Scary new impact of catching COVID

 

Australian researchers are looking into whether being diagnosed with COVID-19 could increase a person's risk of developing Parkinson's later in life prompting a race to develop measures to beat the debilitating disease.

Scientists believe the virus is able to invade the brain and central nervous system, but they are yet to determine how.

Professor Kevin Barnham from the Florey Institute of Neuroscience and Mental Health in Melbourne said it was likely the virus could "cause insult to brain cells, with potential for neurodegeneration to follow on from there".

Academics are now calling for the development of more diagnostic tools, such as a national screening program, which would help detect neurodegeneration early, as well as a long-term monitoring plan for people who have had COVID-19.

Neurological symptoms in people infected with the virus range from severe, such as a lack of oxygen to the brain, to mild, such as a loss of smell.

While the latter symptom may not cause concern, it can indicate something is happening beneath the surface, Florey Institute researcher Leah Beauchamp explained, such as acute inflammation in the olfactory system, which is responsible for smell.

Inflammation plays a major role in the development of neurodegenerative disease.

Researchers believe COVID-19 could boost a person’s risk of developing Parkinson’s. Picture: NCA NewsWire/Dylan Coker
Researchers believe COVID-19 could boost a person’s risk of developing Parkinson’s. Picture: NCA NewsWire/Dylan Coker

Loss of smell presented in about 90 per cent of people in the early stages of Parkinson's - even a decade ahead - presenting a "new way forward" in detecting someone's risk of developing the disease early, Ms Beauchamp said.

But the progression of the disease was quite slow and COVID-19 patients wouldn't expect to see an onset of Parkinson's until at least five years after being diagnosed with coronavirus, Prof Barnham explained.

"The progression of Parkinson's is quite slow, however that would vary from individual to individual," he said.

"We can take insight from the neurological consequences that followed the Spanish flu pandemic in 1918 where the risk of developing Parkinson's disease increased two- to three-fold.

"For Spanish flu patients, symptoms of Parkinson's generally appeared about five years after diagnosis."

He said similar neurological developments could unfold down the track.

Achieving a clinical diagnosis of Parkinson's disease relies on presentation of symptoms akin to motor dysfunction, but by the time these symptoms occur between 50 and 70 per cent of dopamine cell loss in the brain has already occurred, researchers said.

"By waiting until this stage of Parkinson's disease to diagnose and treat, you've already missed the window for neuroprotective therapies to have their intended effect," Prof Barnham said.

"We are talking about an insidious disease affecting 80,000 people in Australia, which is set to double by 2040 before even considering the potential consequences of COVID, and we currently have no available disease-modifying therapies."

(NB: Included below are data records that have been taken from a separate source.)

(* ===== verification/AbiDisplay.v ===== *)
(** * ABI of graphics memory, display and frame buffers

    The structures and unions of these headers of [kernel-headers], one module per
    header: the larger ones as types of their own, those that stand in a row as a
    block; and the ioctl commands with their arguments. *)
From S2P Require Import Prelude.
From S2P Require Import CLayout.
From S2P Require Import Ioctl.
#[local] Open Scope string_scope.

(** ** [linux/agpgart.h] *)

Module Agpgart.
Definition structs_agp_version : list (string * cty) :=
  let agp_version := Struct [("major", __u16); ("minor", __u16)] in
  [
  ("agp_version", agp_version);
  ("_agp_info", Struct [("version", agp_version); ("bridge_id", __u32); ("agp_mode", __u32);
   ("aper_base", ulong); ("aper_size", size_t); ("pg_total", size_t); ("pg_system", size_t);
   ("pg_used", size_t)])].
Definition _agp_info : cty := type_in structs_agp_version "_agp_info".
Definition structs_agp_info : list (string * cty) :=
  [
  ("agp_info", _agp_info);
  ("_agp_setup", Struct [("agp_mode", __u32)])].
Definition _agp_setup : cty := type_in structs_agp_info "_agp_setup".
Definition structs_agp_setup : list (string * cty) :=
  [
  ("agp_setup", _agp_setup);
  ("_agp_segment", Struct [("pg_start", __kernel_off_t); ("pg_count", __kernel_size_t);
   ("prot", int)])].
Definition _agp_segment : cty := type_in structs_agp_setup "_agp_segment".
Definition structs_agp_segment : list (string * cty) :=
  [
  ("agp_segment", _agp_segment);
  ("_agp_region", Struct [("pid", __kernel_pid_t); ("seg_count", __kernel_size_t);
   ("seg_list", ptr)])].
Definition _agp_region : cty := type_in structs_agp_segment "_agp_region".
Definition structs_agp_region : list (string * cty) :=
  [
  ("agp_region", _agp_region);
  ("_agp_allocate", Struct [("key", int); ("pg_count", __kernel_size_t); ("type", __u32);
   ("physical", __u32)])].
Definition _agp_allocate : cty := type_in structs_agp_region "_agp_allocate".
Definition structs_agp_allocate : list (string * cty) :=
  [
  ("agp_allocate", _agp_allocate);
  ("_agp_bind", Struct [("key", int); ("pg_start", __kernel_off_t)])].
Definition _agp_bind : cty := type_in structs_agp_allocate "_agp_bind".
Definition structs_agp_bind : list (string * cty) :=
  [
  ("agp_bind", _agp_bind);
  ("_agp_unbind", Struct [("key", int); ("priority", __u32)])].
Definition _agp_unbind : cty := type_in structs_agp_bind "_agp_unbind".
Definition agp_unbind : cty := _agp_unbind.
Definition agpgart_types : list (string * cty) :=
  (structs_agp_version ++ structs_agp_info ++ structs_agp_setup ++ structs_agp_segment ++
   structs_agp_region ++ structs_agp_allocate ++ structs_agp_bind ++ [("agp_unbind",
   agp_unbind)])%list.
Definition agpgart_ioctls : list command := [
  _IOR "AGPIOC_INFO" (chr "A") 0 ptr;
  _IO "AGPIOC_ACQUIRE" (chr "A") 1;
  _IO "AGPIOC_RELEASE" (chr "A") 2;
  _IOW "AGPIOC_SETUP" (chr "A") 3 ptr;
  _IOW "AGPIOC_RESERVE" (chr "A") 4 ptr;
  _IOW "AGPIOC_PROTECT" (chr "A") 5 ptr;
  _IOWR "AGPIOC_ALLOCATE" (chr "A") 6 ptr;
  _IOW "AGPIOC_DEALLOCATE" (chr "A") 7 int;
  _IOW "AGPIOC_BIND" (chr "A") 8 ptr;
  _IOW "AGPIOC_UNBIND" (chr "A") 9 ptr;
  _IO "AGPIOC_CHIPSET_FLUSH" (chr "A") 10].
End Agpgart.

(** ** [linux/android_pmem.h] *)

Module Android_pmem.
Definition structs_pmem_region : list (string * cty) :=
  [
  ("pmem_region", Struct [("offset", ulong); ("len", ulong)]);
  ("pmem_addr", Struct [("vaddr", ulong); ("offset", ulong); ("length", ulong)]);
  ("pmem_freespace", Struct [("total", ulong); ("largest", ulong)]);
  ("pmem_allocation", Struct [("size", ulong); ("align", uint)])].
Definition android_pmem_types : list (string * cty) := structs_pmem_region.
Definition android_pmem_ioctls : list command := [
  _IO "PMEM_KERNEL_TEST_NOMINAL_TEST_IOCTL" 0xc0 1;
  _IO "PMEM_KERNEL_TEST_ADVERSARIAL_TEST_IOCTL" 0xc0 2;
  _IO "PMEM_KERNEL_TEST_HUGE_ALLOCATION_TEST_IOCTL" 0xc0 3;
  _IO "PMEM_KERNEL_TEST_FREE_UNALLOCATED_TEST_IOCTL" 0xc0 4;
  _IO "PMEM_KERNEL_TEST_LARGE_REGION_NUMBER_TEST_IOCTL" 0xc0 5;
  _IOW "PMEM_GET_PHYS" (chr "p") 1 uint;
  _IOW "PMEM_MAP" (chr "p") 2 uint;
  _IOW "PMEM_GET_SIZE" (chr "p") 3 uint;
  _IOW "PMEM_UNMAP" (chr "p") 4 uint;
  _IOW "PMEM_ALLOCATE" (chr "p") 5 uint;
  _IOW "PMEM_CONNECT" (chr "p") 6 uint;
  _IOW "PMEM_GET_TOTAL_SIZE" (chr "p") 7 uint;
  _IOW "HW3D_REVOKE_GPU" (chr "p") 8 uint;
  _IOW "HW3D_GRANT_GPU" (chr "p") 9 uint;
  _IOW "HW3D_WAIT_FOR_INTERRUPT" (chr "p") 10 uint;
  _IOW "PMEM_CLEAN_INV_CACHES" (chr "p") 11 uint;
  _IOW "PMEM_CLEAN_CACHES" (chr "p") 12 uint;
  _IOW "PMEM_INV_CACHES" (chr "p") 13 uint;
  _IOW "PMEM_GET_FREE_SPACE" (chr "p") 14 uint;
  _IOW "PMEM_ALLOCATE_ALIGNED" (chr "p") 15 uint].
End Android_pmem.

(** ** [linux/arcfb.h] *)

Module Arcfb.
Definition arcfb_ioctls : list command := [
  _IO "FBIO_WAITEVENT" (chr "F") 136;
  _IOR "FBIO_GETCONTROL2" (chr "F") 137 size_t].
End Arcfb.

(** ** [linux/ashmem.h] *)

Module Ashmem.
Definition ASHMEM_NAME_LEN : Z := 256.
Definition ashmem_pin : cty := Struct [("offset", __u32); ("len", __u32)].
Definition ashmem_types : list (string * cty) := [("ashmem_pin", ashmem_pin)].
Definition ashmem_ioctls : list command := [
  _IOW "ASHMEM_SET_NAME" 0x77 1 (Arr ASHMEM_NAME_LEN char);
  _IOR "ASHMEM_GET_NAME" 0x77 2 (Arr ASHMEM_NAME_LEN char);
  _IOW "ASHMEM_SET_SIZE" 0x77 3 size_t;
  _IO "ASHMEM_GET_SIZE" 0x77 4;
  _IOW "ASHMEM_SET_PROT_MASK" 0x77 5 ulong;
  _IO "ASHMEM_GET_PROT_MASK" 0x77 6;
  _IOW "ASHMEM_PIN" 0x77 7 ashmem_pin;
  _IOW "ASHMEM_UNPIN" 0x77 8 ashmem_pin;
  _IO "ASHMEM_GET_PIN_STATUS" 0x77 9;
  _IO "ASHMEM_PURGE_ALL_CACHES" 0x77 10].
End Ashmem.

His team is now pushing for a national screening program, similar to the one Australia has for bowel cancer, in a bid to catch potential cases early.

Prof Barnham anticipates the program would come at a cost of $5-10 million.

"Keeping in mind that the annual cost of Parkinson's disease is more than $10 billion," he said.

He also said creating an educational program for GPs was imperative to help them detect symptoms linked to Parkinson's, such as loss of smell, anxiety and depression.

Researchers are now pushing for a national screening program for Parkinson’s. Picture: NCA NewsWire/Dan Peled
Researchers are now pushing for a national screening program for Parkinson’s. Picture: NCA NewsWire/Dan Peled

"They need to be aware of some of these things because some people won't report a loss of smell, they'll say their 'food doesn't taste quite right' but taste is 90 per cent smell," Prof Barnham said.

He also urged Australians not to panic, particularly if they've recovered from COVID-19, because a "mosaic" of genetic and environmental risk factors contributed to the development of the disease.

"It's something we need to be aware of and we need to study more but until we have that data … our intention is not to panic people. We just have to keep monitoring the situation," he said.

The team will now apply for funding from Federal Government.

"We have to shift community thinking that Parkinson's not a disease of old age. As we've been hearing time and time again, the coronavirus does not discriminate - and neither does Parkinson's," Prof Barnham said.